▼

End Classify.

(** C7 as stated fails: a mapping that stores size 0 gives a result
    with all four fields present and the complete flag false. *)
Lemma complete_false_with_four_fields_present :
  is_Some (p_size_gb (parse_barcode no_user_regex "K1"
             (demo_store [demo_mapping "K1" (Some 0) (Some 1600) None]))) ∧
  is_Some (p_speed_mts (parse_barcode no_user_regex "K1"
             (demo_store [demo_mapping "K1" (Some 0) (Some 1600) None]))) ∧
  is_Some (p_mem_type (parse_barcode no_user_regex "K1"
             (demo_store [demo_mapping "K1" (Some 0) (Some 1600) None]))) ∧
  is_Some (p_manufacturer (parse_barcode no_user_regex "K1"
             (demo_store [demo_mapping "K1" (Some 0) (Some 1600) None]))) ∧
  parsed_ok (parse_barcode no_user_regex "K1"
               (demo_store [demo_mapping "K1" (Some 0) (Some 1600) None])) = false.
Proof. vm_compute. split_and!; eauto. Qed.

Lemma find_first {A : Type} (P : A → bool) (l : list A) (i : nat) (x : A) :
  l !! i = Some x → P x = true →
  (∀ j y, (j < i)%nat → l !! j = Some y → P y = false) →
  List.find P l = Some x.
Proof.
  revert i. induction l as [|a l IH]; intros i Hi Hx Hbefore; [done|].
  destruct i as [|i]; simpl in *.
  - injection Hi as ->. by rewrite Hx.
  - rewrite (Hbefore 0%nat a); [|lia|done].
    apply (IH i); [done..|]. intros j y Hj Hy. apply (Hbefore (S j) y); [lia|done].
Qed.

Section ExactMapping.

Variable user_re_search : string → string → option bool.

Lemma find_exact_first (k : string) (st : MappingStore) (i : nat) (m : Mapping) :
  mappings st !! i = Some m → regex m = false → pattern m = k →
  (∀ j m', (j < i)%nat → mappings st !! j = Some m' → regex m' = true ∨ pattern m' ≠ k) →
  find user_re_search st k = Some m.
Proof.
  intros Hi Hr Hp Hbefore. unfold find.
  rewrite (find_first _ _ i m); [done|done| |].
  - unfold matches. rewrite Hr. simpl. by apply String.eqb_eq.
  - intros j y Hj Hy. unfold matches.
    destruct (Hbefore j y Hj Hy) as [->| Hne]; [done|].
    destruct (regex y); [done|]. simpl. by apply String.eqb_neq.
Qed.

▲
▼

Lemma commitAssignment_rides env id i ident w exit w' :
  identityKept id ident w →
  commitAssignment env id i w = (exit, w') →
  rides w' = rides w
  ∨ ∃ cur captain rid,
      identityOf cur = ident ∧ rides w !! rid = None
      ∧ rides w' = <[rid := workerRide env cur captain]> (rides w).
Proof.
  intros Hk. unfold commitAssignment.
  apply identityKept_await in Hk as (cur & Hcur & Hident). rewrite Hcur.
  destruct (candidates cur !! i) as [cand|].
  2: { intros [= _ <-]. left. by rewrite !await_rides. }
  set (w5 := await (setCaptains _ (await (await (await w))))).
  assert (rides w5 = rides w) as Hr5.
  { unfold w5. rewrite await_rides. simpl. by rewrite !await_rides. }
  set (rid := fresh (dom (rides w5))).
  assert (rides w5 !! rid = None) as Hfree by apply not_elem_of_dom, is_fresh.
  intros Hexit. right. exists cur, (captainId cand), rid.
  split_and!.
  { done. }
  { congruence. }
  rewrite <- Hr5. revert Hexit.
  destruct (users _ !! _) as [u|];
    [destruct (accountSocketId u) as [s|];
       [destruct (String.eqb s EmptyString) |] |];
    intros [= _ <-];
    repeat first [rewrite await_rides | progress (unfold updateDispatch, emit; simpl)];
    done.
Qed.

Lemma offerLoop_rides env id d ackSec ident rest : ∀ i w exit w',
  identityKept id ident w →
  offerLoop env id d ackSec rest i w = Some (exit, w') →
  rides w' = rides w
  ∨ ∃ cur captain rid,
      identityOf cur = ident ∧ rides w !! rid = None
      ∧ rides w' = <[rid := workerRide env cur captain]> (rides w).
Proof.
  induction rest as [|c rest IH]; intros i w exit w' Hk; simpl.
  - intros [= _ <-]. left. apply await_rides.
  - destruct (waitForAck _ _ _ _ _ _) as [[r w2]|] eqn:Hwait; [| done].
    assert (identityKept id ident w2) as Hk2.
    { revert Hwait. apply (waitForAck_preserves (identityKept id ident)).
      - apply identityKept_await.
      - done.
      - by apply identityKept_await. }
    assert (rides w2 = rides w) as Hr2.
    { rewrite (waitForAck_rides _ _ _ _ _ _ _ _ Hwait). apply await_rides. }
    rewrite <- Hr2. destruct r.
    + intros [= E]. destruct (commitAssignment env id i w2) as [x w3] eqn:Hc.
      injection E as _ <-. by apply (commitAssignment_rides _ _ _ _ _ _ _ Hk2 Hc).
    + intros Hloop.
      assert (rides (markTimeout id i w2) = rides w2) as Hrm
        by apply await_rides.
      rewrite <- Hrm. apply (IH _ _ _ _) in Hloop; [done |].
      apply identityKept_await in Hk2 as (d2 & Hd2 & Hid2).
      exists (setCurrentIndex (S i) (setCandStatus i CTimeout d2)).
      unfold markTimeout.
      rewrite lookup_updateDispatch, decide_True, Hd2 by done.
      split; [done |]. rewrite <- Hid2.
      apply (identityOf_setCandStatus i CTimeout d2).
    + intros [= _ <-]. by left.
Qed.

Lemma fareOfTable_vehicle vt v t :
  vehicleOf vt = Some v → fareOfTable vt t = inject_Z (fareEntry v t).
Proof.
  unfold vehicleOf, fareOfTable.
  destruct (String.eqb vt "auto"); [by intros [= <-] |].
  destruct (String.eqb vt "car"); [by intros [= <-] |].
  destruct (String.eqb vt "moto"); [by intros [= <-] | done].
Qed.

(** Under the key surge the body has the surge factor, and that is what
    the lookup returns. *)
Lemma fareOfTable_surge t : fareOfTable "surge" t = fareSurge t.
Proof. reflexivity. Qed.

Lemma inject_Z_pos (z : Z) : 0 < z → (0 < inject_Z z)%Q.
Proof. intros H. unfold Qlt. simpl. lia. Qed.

▲

_Exercise aim:_ Please return the lines above that run from the line containing "exists (setCurrentIndex (S" to the line containing "Proof. intros H. unfold Qlt. simpl. lia. Qed.", inclusive, exactly and with no other lines.

_Output of the task:_
      exists (setCurrentIndex (S i) (setCandStatus i CTimeout d2)).
      unfold markTimeout.
      rewrite lookup_updateDispatch, decide_True, Hd2 by done.
      split; [done |]. rewrite <- Hid2.
      apply (identityOf_setCandStatus i CTimeout d2).
    + intros [= _ <-]. by left.
Qed.

Lemma fareOfTable_vehicle vt v t :
  vehicleOf vt = Some v → fareOfTable vt t = inject_Z (fareEntry v t).
Proof.
  unfold vehicleOf, fareOfTable.
  destruct (String.eqb vt "auto"); [by intros [= <-] |].
  destruct (String.eqb vt "car"); [by intros [= <-] |].
  destruct (String.eqb vt "moto"); [by intros [= <-] | done].
Qed.

(** Under the key surge the body has the surge factor, and that is what
    the lookup returns. *)
Lemma fareOfTable_surge t : fareOfTable "surge" t = fareSurge t.
Proof. reflexivity. Qed.

Lemma inject_Z_pos (z : Z) : 0 < z → (0 < inject_Z z)%Q.
Proof. intros H. unfold Qlt. simpl. lia. Qed.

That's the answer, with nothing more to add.